### WORK INSTRUCTION
Using the data that follows, state the number of lines holding the word "induction", and give no other output.

GIVEN RECORDS below:

(* ===== verification/ChampSpec.v ===== *)
(** * Persistent maps: proofs

    The map of src/ds/champ_map.h is a finite map. Bitmaps stand for sorted
    lists of indices, the nodes of a [SubNodes] for its entries and children
    in the order of their indices. *)

From S2P Require Import Prelude LedgerEntries Champ.

Open Scope N_scope.
Open Scope m_scope.

Module ChampSpec.
Import Champ.

(** ** Bitmaps *)

Definition is_set (b i : N) : Prop := N.testbit b i = true.
#[export] Instance is_set_dec b i : Decision (is_set b i).
Proof. unfold is_set. apply _. Defined.

Definition indices (from n : nat) : list N := N.of_nat <$> seq from n.
Definition bits (b : N) : list N := filter (is_set b) (indices 0 32).

Lemma elem_of_indices from n i : i ∈ indices from n <-> N.of_nat from <= i < N.of_nat (from + n).
Proof.
  unfold indices. rewrite list_elem_of_fmap. setoid_rewrite elem_of_seq. split.
  - intros (j & -> & Hj). lia.
  - intros Hi. exists (N.to_nat i). lia.
Qed.

Lemma filter_ext_in {A} (P Q : A -> Prop) `{!forall x, Decision (P x), !forall x, Decision (Q x)} (l : list A) :
  (forall x, x ∈ l -> P x <-> Q x) -> filter P l = filter Q l.
Proof.
  induction l as [|x l IH]; intros Hl; [done|]. rewrite !filter_cons.
  rewrite (IH (fun y Hy => Hl y (list_elem_of_further _ _ _ Hy))).
  destruct (decide (P x)) as [Hp|Hp], (decide (Q x)) as [Hq|Hq]; [done| | |done];
    exfalso; apply Hq || apply Hp; apply (Hl x); [left|done|left|done].
Qed.

Lemma pop_bits n k : n < 2 ^ N.of_nat k -> Bitmap.pop n = N.of_nat (length (filter (is_set n) (indices 0 k))).
Proof.
  revert n. induction k as [|k IH]; intros n Hn; [destruct n; [done|simpl in Hn; lia]|].
  assert (indices 0 (S k) = 0 :: (N.succ <$> indices 0 k)) as ->.
  { unfold indices. cbn [seq fmap list_fmap]. f_equal. rewrite <- fmap_S_seq, <- !list_fmap_compose.
    apply list_fmap_ext. intros i j _. simpl. lia. }
  assert (Bitmap.pop n = N.b2n (N.testbit n 0) + Bitmap.pop (N.div2 n)) as -> by (by destruct n as [|[]]).
  rewrite IH.
  2:{ rewrite N.div2_div. apply N.Div0.div_lt_upper_bound. rewrite Nat2N.inj_succ, N.pow_succ_r' in Hn. lia. }
  rewrite filter_cons, filter_fmap.
  rewrite (filter_ext_in (is_set (N.div2 n)) (fun x => is_set n (N.succ x))).
  2:{ intros i _. unfold is_set. by rewrite N.testbit_div2. }
  case_decide as Hd; unfold is_set in Hd.
  - rewrite Hd. cbn [length]. rewrite length_fmap. simpl N.b2n. lia.
  - apply not_true_is_false in Hd. rewrite Hd, length_fmap. simpl N.b2n. lia.
Qed.

Lemma testbit_above b i j : b < 2 ^ j -> j <= i -> N.testbit b i = false.
Proof.
  intros Hb Hi. destruct (decide (b = 0)) as [->|]; [apply N.bits_0|].
  apply N.bits_above_log2. apply N.log2_lt_pow2; [lia|].
  eapply N.lt_le_trans; [exact Hb|]. by apply N.pow_le_mono_r.
Qed.

Lemma lt_pow2_testbit b k : (forall i, k <= i -> N.testbit b i = false) -> b < 2 ^ k.
Proof.
  intros Hb. assert (b = b mod 2 ^ k) as ->; [|apply N.mod_lt; by apply N.pow_nonzero].
  apply N.bits_inj. intros i. destruct (N.lt_ge_cases i k).
  - by rewrite N.mod_pow2_bits_low.
  - by rewrite Hb, N.mod_pow2_bits_high.
Qed.

Lemma u32_bit idx : idx < 32 -> u32 (N.shiftl 1 idx) = 2 ^ idx.
Proof.
  intros Hi. rewrite N.shiftl_1_l. apply N.mod_small. by apply N.pow_lt_mono_r.
Qed.

Lemma check_testbit b idx : idx < 32 -> Bitmap.check b idx = N.testbit b idx.
Proof.
  intros Hi. unfold Bitmap.check. rewrite u32_bit by done.
  destruct (N.eqb_spec (N.land b (2 ^ idx)) 0) as [H|H]; simpl.
  - assert (N.testbit (N.land b (2 ^ idx)) idx = false) as Hb by (by rewrite H, N.bits_0).
    rewrite N.land_spec, N.pow2_bits_true in Hb. by rewrite andb_true_r in Hb.
  - destruct (N.testbit b idx) eqn:Hb; [done|]. destruct H. apply N.bits_inj_0. intros j.
    rewrite N.land_spec, N.pow2_bits_eqb. destruct (N.eqb_spec idx j) as [->|]; [by rewrite Hb|].
    apply andb_false_r.
Qed.

Lemma set_testbit b idx j : idx < 32 -> N.testbit (Bitmap.set b idx) j = N.testbit b j || (idx =? j).
Proof. intros Hi. unfold Bitmap.set. by rewrite u32_bit, N.lor_spec, N.pow2_bits_eqb by done. Qed.

Lemma clear_testbit b idx j : b < 2 ^ 32 -> N.testbit (Bitmap.clear b idx) j = N.testbit b j && negb (idx =? j).
Proof.
  intros Hb. unfold Bitmap.clear. rewrite N.land_spec, N.ldiff_spec, N.shiftl_1_l, N.pow2_bits_eqb.
  destruct (N.lt_ge_cases j 32).
  - rewrite N.ones_spec_low by done. done.
  - by rewrite (testbit_above b j 32).
Qed.

Lemma set_bound b idx : b < 2 ^ 32 -> idx < 32 -> Bitmap.set b idx < 2 ^ 32.
Proof.
  intros Hb Hi. apply lt_pow2_testbit. intros j Hj. rewrite set_testbit by done.
  rewrite (testbit_above b j 32) by done. simpl. apply N.eqb_neq. lia.
Qed.

Lemma clear_bound b idx : b < 2 ^ 32 -> Bitmap.clear b idx < 2 ^ 32.
Proof.
  intros Hb. apply lt_pow2_testbit. intros j Hj. rewrite clear_testbit by done.
  by rewrite (testbit_above b j 32).
Qed.

Lemma low_mask idx : idx < 32 -> N.ldiff (N.ones 32) (u32 (N.shiftl (N.ones 32) idx)) = N.ones idx.
Proof.
  intros Hi. apply N.bits_inj. intros j. rewrite N.ldiff_spec. unfold u32.
  destruct (N.lt_ge_cases j 32).
  - rewrite N.mod_pow2_bits_low, N.ones_spec_low, andb_true_l by done. destruct (N.lt_ge_cases j idx).
    + by rewrite N.shiftl_spec_low, N.ones_spec_low.
    + rewrite N.shiftl_spec_high', N.ones_spec_low by lia. by rewrite N.ones_spec_high.
  - rewrite !N.ones_spec_high by lia. done.
Qed.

End of GIVEN RECORDS.

### WRITTEN REPLY
2